#### Dataset entries
════════════════════

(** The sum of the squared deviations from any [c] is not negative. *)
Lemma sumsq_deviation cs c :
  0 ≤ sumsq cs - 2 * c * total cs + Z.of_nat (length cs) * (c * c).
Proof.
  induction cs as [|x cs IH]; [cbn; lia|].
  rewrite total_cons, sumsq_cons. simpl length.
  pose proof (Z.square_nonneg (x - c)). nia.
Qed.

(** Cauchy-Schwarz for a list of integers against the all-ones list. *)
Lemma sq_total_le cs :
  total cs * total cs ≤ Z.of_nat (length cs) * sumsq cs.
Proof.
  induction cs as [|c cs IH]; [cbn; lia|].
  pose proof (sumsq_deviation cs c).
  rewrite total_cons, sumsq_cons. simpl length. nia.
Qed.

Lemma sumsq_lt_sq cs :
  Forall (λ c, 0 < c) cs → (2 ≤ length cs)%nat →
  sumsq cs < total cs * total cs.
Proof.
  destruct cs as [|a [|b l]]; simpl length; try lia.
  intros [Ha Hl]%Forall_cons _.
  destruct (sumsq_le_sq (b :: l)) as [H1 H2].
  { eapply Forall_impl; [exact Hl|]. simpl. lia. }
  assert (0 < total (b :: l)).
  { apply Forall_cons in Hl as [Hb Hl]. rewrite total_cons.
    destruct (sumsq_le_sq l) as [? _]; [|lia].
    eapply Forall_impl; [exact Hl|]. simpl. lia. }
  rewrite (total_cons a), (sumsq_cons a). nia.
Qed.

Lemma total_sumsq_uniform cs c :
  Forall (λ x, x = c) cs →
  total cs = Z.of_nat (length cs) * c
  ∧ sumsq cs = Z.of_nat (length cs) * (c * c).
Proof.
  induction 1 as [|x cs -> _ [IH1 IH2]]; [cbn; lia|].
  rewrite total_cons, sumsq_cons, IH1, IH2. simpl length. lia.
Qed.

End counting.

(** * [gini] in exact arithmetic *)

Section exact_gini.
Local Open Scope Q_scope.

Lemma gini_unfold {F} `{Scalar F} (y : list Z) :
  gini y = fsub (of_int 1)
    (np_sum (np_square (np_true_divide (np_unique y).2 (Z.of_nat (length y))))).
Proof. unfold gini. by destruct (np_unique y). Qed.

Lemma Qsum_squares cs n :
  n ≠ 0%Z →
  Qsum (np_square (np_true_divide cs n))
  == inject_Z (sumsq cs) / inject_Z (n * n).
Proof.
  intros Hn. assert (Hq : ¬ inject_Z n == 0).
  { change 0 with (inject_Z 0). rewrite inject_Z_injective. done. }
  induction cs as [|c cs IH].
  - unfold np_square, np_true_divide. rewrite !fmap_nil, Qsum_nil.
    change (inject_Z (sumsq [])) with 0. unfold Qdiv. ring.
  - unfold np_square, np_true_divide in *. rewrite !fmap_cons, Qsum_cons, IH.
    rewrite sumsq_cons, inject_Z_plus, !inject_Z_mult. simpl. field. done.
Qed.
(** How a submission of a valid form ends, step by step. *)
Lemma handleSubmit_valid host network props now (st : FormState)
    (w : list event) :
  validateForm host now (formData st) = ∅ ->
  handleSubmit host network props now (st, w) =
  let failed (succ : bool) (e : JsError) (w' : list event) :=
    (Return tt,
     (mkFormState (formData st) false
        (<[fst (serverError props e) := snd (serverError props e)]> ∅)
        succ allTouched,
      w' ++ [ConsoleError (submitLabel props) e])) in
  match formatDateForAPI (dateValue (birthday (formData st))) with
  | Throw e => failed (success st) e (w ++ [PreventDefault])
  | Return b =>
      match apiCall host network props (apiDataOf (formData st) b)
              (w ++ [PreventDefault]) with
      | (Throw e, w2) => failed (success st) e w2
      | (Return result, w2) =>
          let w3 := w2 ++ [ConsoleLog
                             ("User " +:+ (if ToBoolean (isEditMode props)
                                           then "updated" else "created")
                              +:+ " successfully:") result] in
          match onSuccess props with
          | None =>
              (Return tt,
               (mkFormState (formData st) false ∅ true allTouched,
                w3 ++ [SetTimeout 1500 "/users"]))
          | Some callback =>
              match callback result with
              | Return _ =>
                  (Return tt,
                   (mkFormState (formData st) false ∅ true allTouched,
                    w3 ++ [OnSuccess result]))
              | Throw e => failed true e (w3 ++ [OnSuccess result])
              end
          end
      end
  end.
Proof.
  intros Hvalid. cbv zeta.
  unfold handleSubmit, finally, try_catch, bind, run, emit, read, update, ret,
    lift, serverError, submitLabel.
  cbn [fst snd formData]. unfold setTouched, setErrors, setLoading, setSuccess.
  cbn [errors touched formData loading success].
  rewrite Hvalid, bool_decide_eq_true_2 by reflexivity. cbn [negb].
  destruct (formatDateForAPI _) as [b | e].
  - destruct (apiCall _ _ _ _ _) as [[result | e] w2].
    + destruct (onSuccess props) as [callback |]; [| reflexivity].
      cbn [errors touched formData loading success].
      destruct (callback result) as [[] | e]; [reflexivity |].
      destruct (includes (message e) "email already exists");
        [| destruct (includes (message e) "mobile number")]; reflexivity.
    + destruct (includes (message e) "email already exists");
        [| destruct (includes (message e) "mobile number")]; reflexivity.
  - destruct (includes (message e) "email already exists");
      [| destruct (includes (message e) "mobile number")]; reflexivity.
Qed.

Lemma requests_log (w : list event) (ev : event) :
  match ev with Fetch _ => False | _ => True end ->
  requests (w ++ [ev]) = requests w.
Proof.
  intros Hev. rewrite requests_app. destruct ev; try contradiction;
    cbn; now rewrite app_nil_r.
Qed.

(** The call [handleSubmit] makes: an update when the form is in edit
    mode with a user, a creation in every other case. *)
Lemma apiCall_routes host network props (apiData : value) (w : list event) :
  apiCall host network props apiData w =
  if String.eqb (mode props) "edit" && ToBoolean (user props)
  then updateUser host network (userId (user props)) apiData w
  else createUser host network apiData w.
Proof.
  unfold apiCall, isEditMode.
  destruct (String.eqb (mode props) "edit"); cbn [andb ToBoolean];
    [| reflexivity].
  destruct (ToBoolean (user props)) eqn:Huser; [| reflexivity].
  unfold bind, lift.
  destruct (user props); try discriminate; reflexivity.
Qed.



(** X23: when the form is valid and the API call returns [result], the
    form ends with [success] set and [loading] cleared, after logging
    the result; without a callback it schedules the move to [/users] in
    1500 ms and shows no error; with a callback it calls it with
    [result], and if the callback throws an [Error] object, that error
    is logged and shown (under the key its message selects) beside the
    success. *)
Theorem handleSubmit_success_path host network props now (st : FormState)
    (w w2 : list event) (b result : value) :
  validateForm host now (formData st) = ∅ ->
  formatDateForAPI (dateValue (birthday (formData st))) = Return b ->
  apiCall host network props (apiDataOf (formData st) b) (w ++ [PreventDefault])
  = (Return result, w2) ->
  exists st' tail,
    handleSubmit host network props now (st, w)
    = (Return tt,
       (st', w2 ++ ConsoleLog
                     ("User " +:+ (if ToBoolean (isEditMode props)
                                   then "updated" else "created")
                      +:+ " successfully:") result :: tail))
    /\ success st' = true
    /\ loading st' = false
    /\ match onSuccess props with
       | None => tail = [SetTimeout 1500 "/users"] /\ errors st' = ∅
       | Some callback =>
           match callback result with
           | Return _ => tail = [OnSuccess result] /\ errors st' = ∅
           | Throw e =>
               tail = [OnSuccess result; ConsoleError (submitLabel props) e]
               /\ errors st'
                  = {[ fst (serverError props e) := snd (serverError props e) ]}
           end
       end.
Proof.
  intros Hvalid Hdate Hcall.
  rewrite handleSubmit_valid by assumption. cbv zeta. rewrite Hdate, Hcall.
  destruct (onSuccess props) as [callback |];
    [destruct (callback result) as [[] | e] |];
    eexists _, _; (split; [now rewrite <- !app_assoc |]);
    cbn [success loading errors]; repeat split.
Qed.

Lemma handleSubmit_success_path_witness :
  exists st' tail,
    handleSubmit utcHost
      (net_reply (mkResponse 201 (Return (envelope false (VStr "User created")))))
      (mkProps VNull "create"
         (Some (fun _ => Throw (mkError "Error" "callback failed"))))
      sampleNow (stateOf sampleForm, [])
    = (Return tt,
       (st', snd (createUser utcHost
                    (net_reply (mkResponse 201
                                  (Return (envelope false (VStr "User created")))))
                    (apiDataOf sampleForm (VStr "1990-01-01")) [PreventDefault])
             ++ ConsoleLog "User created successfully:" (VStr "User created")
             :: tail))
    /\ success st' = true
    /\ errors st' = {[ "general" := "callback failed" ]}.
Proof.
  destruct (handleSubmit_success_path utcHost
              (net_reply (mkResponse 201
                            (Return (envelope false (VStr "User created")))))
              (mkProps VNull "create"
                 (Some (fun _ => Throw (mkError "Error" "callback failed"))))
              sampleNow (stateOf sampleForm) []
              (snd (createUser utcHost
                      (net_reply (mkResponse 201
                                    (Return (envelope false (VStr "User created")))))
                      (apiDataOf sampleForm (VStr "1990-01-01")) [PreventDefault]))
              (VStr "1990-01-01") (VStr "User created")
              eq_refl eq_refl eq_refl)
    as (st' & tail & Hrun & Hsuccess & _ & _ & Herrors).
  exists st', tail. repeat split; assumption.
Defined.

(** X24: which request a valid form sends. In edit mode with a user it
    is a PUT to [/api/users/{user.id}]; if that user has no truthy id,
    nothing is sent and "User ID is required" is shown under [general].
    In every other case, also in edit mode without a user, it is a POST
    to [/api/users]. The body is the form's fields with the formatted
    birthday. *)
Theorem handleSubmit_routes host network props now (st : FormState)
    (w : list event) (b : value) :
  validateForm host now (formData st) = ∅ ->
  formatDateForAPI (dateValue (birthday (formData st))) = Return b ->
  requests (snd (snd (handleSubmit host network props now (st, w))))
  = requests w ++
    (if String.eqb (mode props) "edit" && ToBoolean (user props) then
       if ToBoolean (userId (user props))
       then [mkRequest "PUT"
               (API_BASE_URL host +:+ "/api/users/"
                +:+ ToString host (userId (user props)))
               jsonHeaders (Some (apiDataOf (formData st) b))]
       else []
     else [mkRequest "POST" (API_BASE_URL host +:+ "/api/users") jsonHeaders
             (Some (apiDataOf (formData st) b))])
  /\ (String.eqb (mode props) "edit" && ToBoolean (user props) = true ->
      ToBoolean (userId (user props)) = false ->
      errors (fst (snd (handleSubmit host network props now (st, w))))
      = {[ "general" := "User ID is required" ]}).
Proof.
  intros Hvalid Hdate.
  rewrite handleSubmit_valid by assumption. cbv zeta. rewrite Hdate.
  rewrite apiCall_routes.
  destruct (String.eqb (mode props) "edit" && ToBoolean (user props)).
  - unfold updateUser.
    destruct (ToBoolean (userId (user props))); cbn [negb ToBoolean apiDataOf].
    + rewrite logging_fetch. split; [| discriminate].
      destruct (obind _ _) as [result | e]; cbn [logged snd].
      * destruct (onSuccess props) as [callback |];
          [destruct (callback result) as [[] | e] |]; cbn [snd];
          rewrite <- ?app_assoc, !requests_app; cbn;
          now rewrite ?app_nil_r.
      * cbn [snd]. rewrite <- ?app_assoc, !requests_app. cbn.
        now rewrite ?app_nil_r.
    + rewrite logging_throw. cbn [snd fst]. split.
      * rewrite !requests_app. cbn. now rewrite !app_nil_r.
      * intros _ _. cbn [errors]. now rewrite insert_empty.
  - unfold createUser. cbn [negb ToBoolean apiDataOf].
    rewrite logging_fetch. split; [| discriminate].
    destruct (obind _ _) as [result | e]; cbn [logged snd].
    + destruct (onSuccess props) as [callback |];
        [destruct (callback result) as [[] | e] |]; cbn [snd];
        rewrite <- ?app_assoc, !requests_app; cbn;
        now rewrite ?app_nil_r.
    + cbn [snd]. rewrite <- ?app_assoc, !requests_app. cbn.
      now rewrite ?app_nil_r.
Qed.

════════════════════

#### PROBLEM TO SOLVE
Please show all lines from the entries that contain the word "Theorem".

#### TASK SOLUTION
Theorem handleSubmit_success_path host network props now (st : FormState)
Theorem handleSubmit_routes host network props now (st : FormState)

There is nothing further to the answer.